Hess recounts how he then considered—and studied for—the priesthood but ultimately concluded his vocation was to “faithfully live the single life” in chastity. [Good discernment]

But some “apostate” priests (mostly in their 50s and 60s) still try to convince him, even from within the Confessional, that God wanted him to reactivate his homosexuality. These men were not helping him, he writes. “As someone who suffered in the state of mortal sin for many years, I assure you that there is no happiness outside of the moral order.” [Well this is just mortifying but is another data point confirming what many of us already know. So many priests are morally lost themselves and unable or unwilling to give direction to others in the right practice of virtue.
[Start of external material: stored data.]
(** * visread/process.py: a shallow embedding and its verified properties

    The module is a handful of numpy one-liners plus one orchestrating
    function.  The embedding has four layers:

    - [Py]: the Python behaviour the code relies on (exceptions, tuple
      indexing with negative indexes, [assert], string formatting of
      shape tuples);
    - [F64] and [Cx]: the element types of the arrays.  A binary64 value is
      an exact rational extended with the two infinities and nan: rounding
      and signed zeros are outside the model; division by zero, the range
      of Python's [**] (its [OverflowError], its underflow to 0.0) and
      numpy's complex product and quotient are inside it;
    - [Np]: n-dimensional arrays (a shape and an element per index) with
      numpy's broadcasting, reductions along an axis and the index
      expressions the source uses;
    - the functions of process.py themselves, under their own names
      ([weight_to_sigma], a square root, is the one function left out). *)

From Stdlib Require Import List ZArith QArith Qcanon String Ascii Bool Lia Arith.
From Stdlib Require Import DecimalString Sorted.
Import ListNotations.

Set Implicit Arguments.
Open Scope nat_scope.

(* ------------------------------------------------------------------ *)
(** ** Python: exceptions and the few built-in behaviours used *)

Module Py.

Inductive exn : Type :=
| NameError (name : string)
| TypeError
| IndexError
| AxisError
| ValueError
| ZeroDivisionError
| OverflowError
| AssertionError (msg : string)
| RuntimeError (msg : string).

Inductive result (A : Type) : Type :=
| Ret (a : A)
| Raise (e : exn).

Arguments Ret {A} a.
Arguments Raise {A} e.

Definition bind {A B : Type} (m : result A) (k : A -> result B) : result B :=
  match m with
  | Ret a => k a
  | Raise e => Raise e
  end.

Definition raises {A : Type} (m : result A) : bool :=
  match m with Ret _ => false | Raise _ => true end.

(** [assert cond, msg] *)
Definition assert (cond : bool) (msg : string) : result unit :=
  if cond then Ret tt else Raise (AssertionError msg).

(** [t[i]] on a tuple or list: negative indexes count from the end. *)
Definition getitem {A : Type} (t : list A) (i : Z) : result A :=
  let n := Z.of_nat (List.length t) in
  let j := if (i <? 0)%Z then (i + n)%Z else i in
  if ((0 <=? j) && (j <? n))%bool%Z
  then match nth_error t (Z.to_nat j) with
       | Some x => Ret x
       | None => Raise IndexError
       end
  else Raise IndexError.

(** A global name of the module: bound, or a [NameError] when used. *)
Definition global {A : Type} (name : string) (binding : option A) : result A :=
  match binding with
  | Some f => Ret f
  | None => Raise (NameError name)
  end.

(** [str] of a non-negative int and of a tuple of ints:
    [()], [(3,)], [(2, 3)]. *)
Definition str_int (n : nat) : string := NilZero.string_of_uint (Nat.to_uint n).

Fixpoint join (sep : string) (l : list string) : string :=
  match l with
  | [] => EmptyString
  | [s] => s
  | s :: rest => (s ++ sep ++ join sep rest)%string
  end.

Definition str_tuple (t : list nat) : string :=
  match t with
  | [] => "()"%string
  | [n] => ("(" ++ str_int n ++ ",)")%string
  | _ => ("(" ++ join ", " (map str_int t) ++ ")")%string
  end.

End Py.

Import Py.

Declare Scope py_scope.
Delimit Scope py_scope with py.
Notation "x <- m ;; k" := (bind m (fun x => k))
  (at level 61, m at next level, right associativity) : py_scope.
Notation "' p <- m ;; k" := (bind m (fun x => let p := x in k))
  (at level 61, p pattern, m at next level, right associativity) : py_scope.
Open Scope py_scope.

(* ------------------------------------------------------------------ *)
(** ** Element types *)

Module F64.

Local Open Scope Qc_scope.

(** A float: a finite value, an infinity or nan. *)
Inductive float64 : Type :=
| Fin (q : Qc)
| PInf
| NInf
| NaN.

Definition of_Z (z : Z) : float64 := Fin (Q2Qc (inject_Z z)).
Definition of_Q (q : Q) : float64 := Fin (Q2Qc q).

Definition zero : float64 := of_Z 0.
Definition one : float64 := of_Z 1.

Definition inf (negative : bool) : float64 := if negative then NInf else PInf.

Definition fneg (x : float64) : float64 :=
  match x with
  | Fin q => Fin (- q)
  | PInf => NInf
  | NInf => PInf
  | NaN => NaN
  end.

Definition fadd (x y : float64) : float64 :=
  match x, y with
  | NaN, _ | _, NaN => NaN
  | Fin a, Fin b => Fin (a + b)
  | PInf, NInf | NInf, PInf => NaN
  | PInf, _ | _, PInf => PInf
  | NInf, _ | _, NInf => NInf
  end.
(** C1, where the code departs from it.  [client.get] is called before the
    [try], so an exception that the request itself raises, a transport
    failure such as [httpx.ConnectError] included, leaves [fetch_api] on the
    spot: one request, no diagnostic line, no delay, no further attempt,
    however much of the budget is left. *)
Theorem get_failure_escapes_retry_loop client city_coord param_current w e :
  client (requests w) = GetRaises e →
  let run := fetch_api client city_coord param_current w in
  run = (Raise e,
         after w 1 [EvGet URL_API_OPEN_METEO
                      (request_params city_coord param_current)])
  ∧ gets (trace run.2) = gets (trace w) + 1
  ∧ prints (trace run.2) = prints (trace w)
  ∧ sleeps (trace run.2) = sleeps (trace w).
Proof.
  intros Hget run. unfold run, fetch_api.
  fold (request_params city_coord param_current).
  rewrite (fetch_loop_get_raises _ _ _ _ _ e) by (done || lia).
  unfold after. cbn [fst snd requests trace].
  rewrite gets_app, prints_app, sleeps_app.
  unfold gets, prints, sleeps. simpl. repeat split; lia.
Qed.

(** The host cannot be reached: the first of the 5 attempts is the only
    one. *)
Lemma get_failure_escapes_retry_loop_witness :
  let run := fetch_api unreachable_host moscow_coord PARAM_CURRENT_DEFAULT world0 in
  run = (Raise (HTTPError "All connection attempts failed"),
         after world0 1 [EvGet URL_API_OPEN_METEO
                           (request_params moscow_coord PARAM_CURRENT_DEFAULT)])
  ∧ gets (trace run.2) = 1
  ∧ prints (trace run.2) = 0
  ∧ sleeps (trace run.2) = 0.
Proof.
  apply (get_failure_escapes_retry_loop unreachable_host moscow_coord
           PARAM_CURRENT_DEFAULT world0 (HTTPError "All connection attempts failed")).
  reflexivity.
Defined.

Lemma sends_keys_failed_rounds city_coord param_current client k : ∀ from,
  Forall (sends_keys city_coord param_current)
    (failed_rounds (request_params city_coord param_current) client from k).
Proof.
  induction k as [|k IH]; intros from; [constructor|].
  rewrite failed_rounds_S. apply Forall_app. split; [|apply IH].
  repeat constructor.
Qed.

(** Duplicate keys go out as they are. *)
Example current_keeps_duplicates :
  current (request_params moscow_coord
             [("pressure_msl", "давление"); ("temperature_2m", "температура");
              ("pressure_msl", "давление")])
  = "pressure_msl,temperature_2m,pressure_msl".
Proof. reflexivity. Qed.

Lemma split_on_free (s : string) :
  has_char comma s = false → split_on comma s = [s].
Proof.
  induction s as [|c s IH]; simpl; [done|].
  intros [Hc Hs]%orb_false_iff. rewrite Hc, IH by done. done.
Qed.

Lemma split_on_app (s t : string) :
  has_char comma s = false →
  split_on comma (s +:+ "," +:+ t) = s :: split_on comma t.
Proof.
  induction s as [|c s IH]; simpl; [done|].
  intros [Hc Hs]%orb_false_iff. rewrite Hc, IH by done. done.
Qed.

(** X11. Splitting the [current] parameter at the commas gives back the
    list of keys, in order and with its repetitions, as long as there is at
    least one key and no key contains a comma. *)
Lemma split_join_keys (keys : list string) :
  keys ≠ [] →
  Forall (λ key, has_char comma key = false) keys →
  split_on comma (Text.join "," keys) = keys.
Proof.
  unfold Text.join.
  induction keys as [|key keys IH]; [done|].
  intros _ Hfree. apply Forall_cons in Hfree as [Hkey Hkeys].
  destruct keys as [|key' keys].
  - simpl. by apply split_on_free.
  - change (String.concat "," (key :: key' :: keys))
      with (key +:+ "," +:+ String.concat "," (key' :: keys)).
    rewrite split_on_app by done. f_equal. by apply IH.
Qed.

Lemma join_comma_joined (keys : list string) :
  Text.join "," keys = comma_joined keys.
Proof.
  unfold Text.join. induction keys as [|key keys IH]; [done|].
  destruct keys as [|key' keys]; [done|].
  change (String.concat "," (key :: key' :: keys))
    with (key +:+ "," +:+ String.concat "," (key' :: keys)).
  by rewrite IH.
Qed.

Lemma split_on_comma_joined (keys : list string) :
  keys ≠ [] →
  Forall (λ key, has_char comma key = false) keys →
  split_on comma (comma_joined keys) = keys.
Proof.
  induction keys as [|key keys IH]; [done|].
  intros _ Hfree. apply Forall_cons in Hfree as [Hkey Hkeys].
  destruct keys as [|key' keys].
  - simpl. by apply split_on_free.
  - change (comma_joined (key :: key' :: keys))
      with (key +:+ "," +:+ comma_joined (key' :: keys)).
    rewrite split_on_app by done. f_equal. by apply IH.
Qed.

(** C6. Every request that [fetch_api] sends, and it sends at least one,
    carries as [current] the provider keys of the metric set in their
    order with a comma between neighbours, none dropped and none moved:
    when no key contains a comma, cutting the parameter at its commas
    gives back the list of keys as it is, repetitions included. *)
Theorem fetch_api_current_param client city_coord param_current w :
  let keys := map fst param_current in
  let run := fetch_api client city_coord param_current w in
  ∃ new,
    trace run.2 = trace w ++ new
    ∧ 1 ≤ gets new
    ∧ Forall (λ ev, ∀ url params, ev = EvGet url params →
                current params = comma_joined keys
                ∧ (keys ≠ [] →
                   Forall (λ key, has_char comma key = false) keys →
                   split_on comma (current params) = keys)) new.
Proof.
  intros keys run.
  pose (k := leading_failures client (requests w) 5).
  destruct (fetch_api_run client city_coord param_current w k) as (res & _ & Hrun).
  - apply leading_failures_le.
  - intros i Hi. by apply (leading_failures_fail client 5).
  - intros Hlt. by apply leading_failures_stop.
  - unfold run. rewrite Hrun. simpl. eexists. split; [done|].
    split.
    + rewrite gets_app, gets_failed_rounds.
      case_bool_decide; unfold gets; simpl; lia.
    + assert (Hsent : Forall (sends_keys city_coord param_current)
                (failed_rounds (request_params city_coord param_current) client
                   (requests w) k
                 ++ (if bool_decide (k < 5)
                     then [EvGet URL_API_OPEN_METEO
                             (request_params city_coord param_current)]
                     else []))).
      { apply Forall_app. split; [apply sends_keys_failed_rounds|].
        case_bool_decide; repeat constructor. }
      eapply Forall_impl; [exact Hsent|].
      intros ev Hev url params ->. simpl in Hev.
      destruct Hev as (_ & _ & _ & Hcurrent).
      rewrite Hcurrent, join_comma_joined. fold keys.
      split; [done|]. apply split_on_comma_joined.
Qed.

Lemma fetch_api_current_param_witness :
  let keys := ["pressure_msl"; "temperature_2m"; "pressure_msl"] in
  let run := fetch_api third_time_lucky moscow_coord pressure_twice world0 in
  ∃ new,
    trace run.2 = [] ++ new
    ∧ 1 ≤ gets new
    ∧ Forall (λ ev, ∀ url params, ev = EvGet url params →
                current params = "pressure_msl,temperature_2m,pressure_msl"
                ∧ (keys ≠ [] →
                   Forall (λ key, has_char comma key = false) keys →
                   split_on comma (current params) = keys)) new.
Proof.
  apply (fetch_api_current_param third_time_lucky moscow_coord pressure_twice
           world0).
Defined.

(** ** The presenter *)

(** The guard of [print_weather]: a section that [get] reports as [None],
    because the key is missing or bound to [None], aborts the call before
    anything is printed. *)
Lemma print_weather_malformed city_name entries param_current w :
  is_None (default PyNone (entries !! "current")) = true
  ∨ is_None (default PyNone (entries !! "current_units")) = true →
  print_weather city_name (PyDict entries) param_current w = (Raise malformed, w).
Proof.
  unfold print_weather. run.
  destruct (entries !! "current") as [[]|]; simpl;
    destruct (entries !! "current_units") as [[]|]; simpl;
    intros [?|?]; done.
Qed.

(** C7. A payload without the [current] section or without the
    [current_units] section makes the presenter fail with the
    malformed-payload [KeyError], and nothing at all is printed. *)
Theorem print_weather_missing_section city_name entries param_current w :
  entries !! "current" = None ∨ entries !! "current_units" = None →
  print_weather city_name (PyDict entries) param_current w = (Raise malformed, w).
Proof.
  intros [H|H]; apply print_weather_malformed; rewrite H; simpl; auto.
Qed.

Lemma print_weather_missing_section_witness :
  print_weather "Moscow"
    (PyDict {[ "current_units" := PyDict {[ "temperature_2m" := PyStr "°C" ]} ]})
    PARAM_CURRENT_DEFAULT world0
  = (Raise malformed, world0).
Proof.
  apply (print_weather_missing_section "Moscow"
           {[ "current_units" := PyDict {[ "temperature_2m" := PyStr "°C" ]} ]}
           PARAM_CURRENT_DEFAULT world0).
  left. reflexivity.
Defined.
How many of those priests who advised this man to return to his former life of sin are themselves lost in the same sin and give such counsel as a perverse means of assuaging their own consciences is again something known only to God, but the number is probably frightfully high.]

The man who has helped him was his bishop, who let him leave the Church so he could return to it. “While some malign Archbishop Burke for his fidelity to God, Church and all souls, I say that he is a true shepherd of the faithful and a present day Athanasius,” Hess wrote.

———–End Quote————

I do not have to imagine how devastating it can be to be trying to amend one’s life and to hear a priest tell you “Oh, that’s not a sin.  In fact, you need to do X and be yourself.”  Both my wife and I have experienced that directly, whether it be casting doubt on whether I was really an addict or telling my wife that 4 kids is enough and it would be fine to contracept – the latter without her even asking, she would never even consider such but the priest just volunteered it.  And that from one of the more ostensibly “orthodox” priests in our Diocese.

But this issue of whether to be active in sodomy or not is, I think, even worse, precisely because it has become so politicized and is such a cultural lightning rod.  So much ink is spilled on this matter of 1-2% of the population and their behavior it is just insane, but that is where we are at as a culture.  People are so deranged from right moral practice they have literally developed a reprobate sense and can no longer tell right from wrong.  And it is not just the politically liberal that are so afflicted, there are many proud Republicans that are thoroughly lost, morally.

Which is  just what satan wants.  He must be absolutely gleeful right now.  And who knows how many souls struggling to overcome some terrible affliction like sodomy or chemical addiction falls back into their sinful lifestyle based on the words of some possibly well-meaning but incredibly destructive priest?  I doubt the number is trivial.

Well, as much as these matters either edify or scandalize us, the only way to get out of this disastrous crisis is the personal practice of sanctity.  That must be the constant focus of all our efforts in this life of ours.  Begin every act with a prayer.  Constantly appeal to your guardian angel.  Pray the Rosary, stay close to Our Lady, and assist at the most reverent and traditional parish you can find.  Receive the Sacraments of Confession and the Eucharist as often as possible.  And pray without ceasing.  After that, do little acts of charity for those around you just for the sake of loving God and our fellow man, no matter how they may try us.

Dominus vobiscum!

 

 

Comments

1. Mitchell H. - November 4, 2014

That is a great story. I’ve seen some speculation on other blogs that this may explain the antagonism so many have toward Cardinal Burke – they hate him because he refuses to hate them back, and because the efficacy of his prayers suggests that their lifestyle is, in fact, a choice rather than something over which they have no control. Thoughts?

Baseballmom - November 4, 2014

You nailed it on the second part. When those suffering with ssa are able to overcome it through prayer, sacrifice and support the active sodomites get into a frenzied fury…. And when they do not overcome it but bear it patiently as a heavy Cross (living out their lives in holy purity) the frenzied roar continues….because in both instances the devil is denied…

2. TG - November 4, 2014

I read the story in Lifesite News also. Agree with your comments.

3. Brian E. Breslin - November 5, 2014

Good stuff, Tantum. Cardinal Burke is a quiet hero.